_Task statement_. Nothing but the lines from the one with "[destruct Hm; lia..|]." down to the one with "Definition sample_stream : MemoryStream" should be returned, exactly and with both ends included, from the material below.
════════
Lemma memory_exhausted s : ms_cancelled s = true \/ ms_rows s = [] -> pulls s [].
Proof.
  intros H. apply (pulls_end s s). simpl. unfold next_batch.
  destruct H as [-> | ->]; [done|]. by rewrite orb_true_r.
Qed.

#[export] Instance memory_stream_laws : DataStreamLaws MemoryStream.
Proof. split. intros s. apply memory_exhausted. by left. Qed.

(** Chunks of at most [n] rows: all but the last are full. *)
Inductive chunks (n : nat) : list ExecutionRow -> list (list ExecutionRow) -> Prop :=
| chunks_none : chunks n [] []
| chunks_last rows : rows <> [] -> (length rows <= n)%nat -> chunks n rows [rows]
| chunks_full batch rows bs : length batch = n -> rows <> [] -> chunks n rows bs -> chunks n (batch ++ rows) (batch :: bs).

Lemma memory_pulls s : ms_cancelled s = false -> (0 < ms_batch_rows s)%nat ->
  exists bs, pulls s bs /\ chunks (ms_batch_rows s) (ms_rows s) bs /\ (length bs <= length (ms_rows s))%nat.
Proof.
  intros Hc Hb. remember (length (ms_rows s)) as n eqn:Hn. revert s Hc Hb Hn.
  induction n as [n IH] using lt_wf_ind. intros s Hc Hb Hn.
  destruct (ms_rows s) as [|r rows] eqn:E.
  { exists []. split_and!; [by apply memory_exhausted; right|constructor|simpl; lia]. }
  set (count := Nat.min (ms_batch_rows s) (length (ms_rows s))).
  set (s' := mkMemoryStream (ms_output s) (drop count (ms_rows s)) (ms_batch_rows s) (ms_cancelled s)).
  assert (Hstep : ds_next_batch s = (Ok (Some (mkExecutionBatch (ms_output s) (take count (ms_rows s)))), s'))
    by (simpl; unfold next_batch, s', count; by rewrite Hc, E).
  assert (Hpos : (0 < count)%nat) by (unfold count; rewrite E; simpl; lia).
  destruct (IH (length (ms_rows s')) ltac:(simpl; rewrite length_drop, E; simpl in *; lia) s' Hc Hb eq_refl)
    as (bs & Hp & Hch & Hl).
  exists (take count (ms_rows s) :: bs). split_and!.
  - apply (pulls_batch s _ s' bs Hstep Hp).
  - rewrite <- E. simpl in Hch.
    destruct (decide (length (ms_rows s) <= ms_batch_rows s)%nat) as [Hle|Hgt].
    + assert (count = length (ms_rows s)) as -> by (unfold count; lia). rewrite drop_all in Hch.
      assert (bs = []) as -> by (by inversion Hch; subst; [|done|by destruct batch, rows0]).
      rewrite take_ge by done. constructor; [by rewrite E|done].
    + rewrite <- (take_drop count (ms_rows s)) at 1. constructor; [rewrite length_take; lia| |].
      * intros Hnil. apply (f_equal length) in Hnil. rewrite length_drop in Hnil. simpl in Hnil. lia.
      * done.
  - simpl in Hl |- *. rewrite length_drop, E in Hl. simpl in *. lia.
Qed.

Lemma chunks_concat n rows bs : chunks n rows bs -> concat bs = rows.
Proof. induction 1; simpl; [done|by rewrite app_nil_r|congruence]. Qed.

(** Pulling the memory stream yields its rows in order in full batches, a
    shorter one last, and then nothing more. *)
Theorem memory_stream_batches s : ms_cancelled s = false -> (0 < ms_batch_rows s)%nat ->
  exists bs, pulls s bs /\ chunks (ms_batch_rows s) (ms_rows s) bs /\ concat bs = ms_rows s.
Proof.
  intros Hc Hb. destruct (memory_pulls s Hc Hb) as (bs & Hp & Hch & _). exists bs.
  split_and!; [done|done|by eapply chunks_concat].
Qed.

(** C22: collecting a memory stream terminates, with all its rows when they are
    within the row and byte limits and with an error otherwise; the saturating
    byte count hides no excess. *)
Theorem collect_memory_stream limits s : machine_limits limits -> ms_cancelled s = false ->
  (0 < ms_batch_rows s)%nat ->
  exists outcome s', collect_stream_with_limits limits (S (length (ms_rows s))) s = Some (outcome, s') /\
    (zlen (ms_rows s) <= max_rows limits /\ rows_bytes 0 (ms_rows s) <= max_bytes limits -> outcome = Ok (ms_rows s)) /\
    (~ (zlen (ms_rows s) <= max_rows limits /\ rows_bytes 0 (ms_rows s) <= max_bytes limits) ->
     outcome = error "ENGINE-COLLECT-001" \/ outcome = error "ENGINE-COLLECT-002").
Proof.
  intros Hm Hc Hb. destruct (memory_pulls s Hc Hb) as (bs & Hp & <-%chunks_concat & Hl).
  destruct (collect_loop_pulls limits s bs Hp Hm (all_sized _) [] 0 0) as (outcome & s' & Ho & Hw);
    [destruct Hm; lia..|].
  exists outcome, s'. split; [|exact Hw].
  unfold collect_stream_with_limits. by apply (collect_loop_more limits (S (length bs))); [lia|].
Qed.
End Memory.

(** ** Examples *)
Definition sample_stream : MemoryStream (F:=sample_foreign) :=
  mkMemoryStream (OutValue truth_type) [RValue Null; RValue Missing; RValue Null] 2 false.

Lemma memory_stream_batches_witness :
  exists bs, pulls sample_stream bs /\
    chunks 2 [RValue Null; RValue Missing; RValue Null] bs /\
    concat bs = [RValue Null; RValue Missing; RValue Null].
Proof. apply (memory_stream_batches sample_stream); [reflexivity|simpl; lia]. Defined.

Lemma collect_memory_stream_witness :
  exists outcome s', collect_stream_with_limits (mkCollectLimits 2 100) 4 sample_stream = Some (outcome, s') /\
    (outcome = error "ENGINE-COLLECT-001" \/ outcome = error "ENGINE-COLLECT-002").
Proof.
  destruct (collect_memory_stream (mkCollectLimits 2 100) sample_stream) as (outcome & s' & H & _ & Hn);
    [vm_compute; intuition discriminate|reflexivity|simpl; lia|].
  exists outcome, s'. split; [exact H|]. apply Hn. intros [Hr _]. vm_compute in Hr. by apply Hr.
Defined.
════════
_Answer_.
    [destruct Hm; lia..|].
  exists outcome, s'. split; [|exact Hw].
  unfold collect_stream_with_limits. by apply (collect_loop_more limits (S (length bs))); [lia|].
Qed.
End Memory.

(** ** Examples *)
Definition sample_stream : MemoryStream (F:=sample_foreign) :=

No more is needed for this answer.